- _What to work on_
From the entries provided below, copy each line that contains the word "hcall".

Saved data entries
——————

Lemma rpc_speaks r api req : api = (if rs_v1alpha2 r then RuntimeV1alpha2 else RuntimeV1) →
  only (speaks r) (rpc r api req).
Proof.
  intros ->. unfold rpc, hcall. apply only_bind; [only_hcall; done|]. intros [a|e]; apply only_done.
Qed.

#[local] Ltac method_speaks r :=
  unfold useV1API; destruct (rs_v1alpha2 r) eqn:E; cbn [negb];
  only_with ltac:(idtac; match goal with |- only _ (rpc _ ?api ?req) => apply (rpc_speaks r api req); by rewrite E end).

Lemma ListPodSandbox_speaks r filter : only (speaks r) (ListPodSandbox r filter).
Proof. unfold ListPodSandbox, listPodSandboxV1, listPodSandboxV1alpha2. method_speaks r. Qed.

Lemma PodSandboxStatus_speaks r id verbose : only (speaks r) (PodSandboxStatus_ r id verbose).
Proof. unfold PodSandboxStatus_, podSandboxStatusV1, podSandboxStatusV1alpha2. method_speaks r. Qed.

(** A sandbox status that says what it must *)
Definition sandbox_verified (status : PodSandboxStatus) : Prop :=
  pss_Id status ≠ ε ∧ pss_CreatedAt status ≠ 0 ∧
  ∃ m, pss_Metadata status = Some m ∧ psm_Name m ≠ ε ∧ psm_Namespace m ≠ ε ∧ psm_Uid m ≠ ε.

Definition container_verified (status : ContainerStatus) : Prop :=
  cs_Id status ≠ ε ∧ cs_CreatedAt status ≠ 0 ∧ cs_ImageRef status ≠ ε ∧
  (∃ m, cs_Metadata status = Some m ∧ cmd_Name m ≠ ε) ∧ ∃ image, cs_Image status = Some image ∧ image ≠ ε.

Lemma verifySandboxStatus_iff status : verifySandboxStatus status = Ret tt ↔ sandbox_verified status.
Proof.
  unfold verifySandboxStatus, sandbox_verified. destruct (pss_Metadata status) as [m|];
    repeat case_decide; try (split; [done|naive_solver]).
  destruct (Z.eqb_spec (pss_CreatedAt status) 0); split; naive_solver.
Qed.

Lemma verifyContainerStatus_iff status : verifyContainerStatus status = Ret tt ↔ container_verified status.
Proof.
  unfold verifyContainerStatus, container_verified.
  destruct (cs_Metadata status) as [m|], (cs_Image status) as [image|]; simpl;
    repeat case_decide; try (split; [done|naive_solver]);
    destruct (Z.eqb_spec (cs_CreatedAt status) 0); repeat case_decide; split; naive_solver.
Qed.

Lemma checkSandbox_ret res res' : checkSandbox res = Ret res' →
  res' = res ∧ ∀ status, psr_Status res = Some status → sandbox_verified status.
Proof.
  unfold checkSandbox. destruct (psr_Status res) as [status|]; [|by intros [= <-]].
  destruct (verifySandboxStatus status) as [[]|e|f] eqn:E; [|done..]. intros [= <-].
  split; [done|]. intros ? [= <-]. by apply verifySandboxStatus_iff.
Qed.

Lemma checkContainer_ret res res' : checkContainer res = Ret res' →
  res' = res ∧ ∀ status, csr_Status res = Some status → container_verified status.
Proof.
  unfold checkContainer. destruct (csr_Status res) as [status|]; [|by intros [= <-]].
  destruct (verifyContainerStatus status) as [[]|e|f] eqn:E; [|done..]. intros [= <-].
  split; [done|]. intros ? [= <-]. by apply verifyContainerStatus_iff.
Qed.

(** A response over either version *)
Lemma rpc_exec r api req tr o :
  exec (rpc r api req) tr o →
  ∃ rep, tr = [Event (S:=Host) (CriCall (rs_addr r) api req) rep] ∧ o = of_result rep.
Proof.
  unfold rpc, hcall. intros H. exec_hcall H as (rep & tr' & -> & H). exists rep.
  destruct rep; by destruct H as [-> ->].
Qed.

——————

- _Output for this task_
  intros ->. unfold rpc, hcall. apply only_bind; [only_hcall; done|]. intros [a|e]; apply only_done.
  unfold rpc, hcall. intros H. exec_hcall H as (rep & tr' & -> & H). exists rep.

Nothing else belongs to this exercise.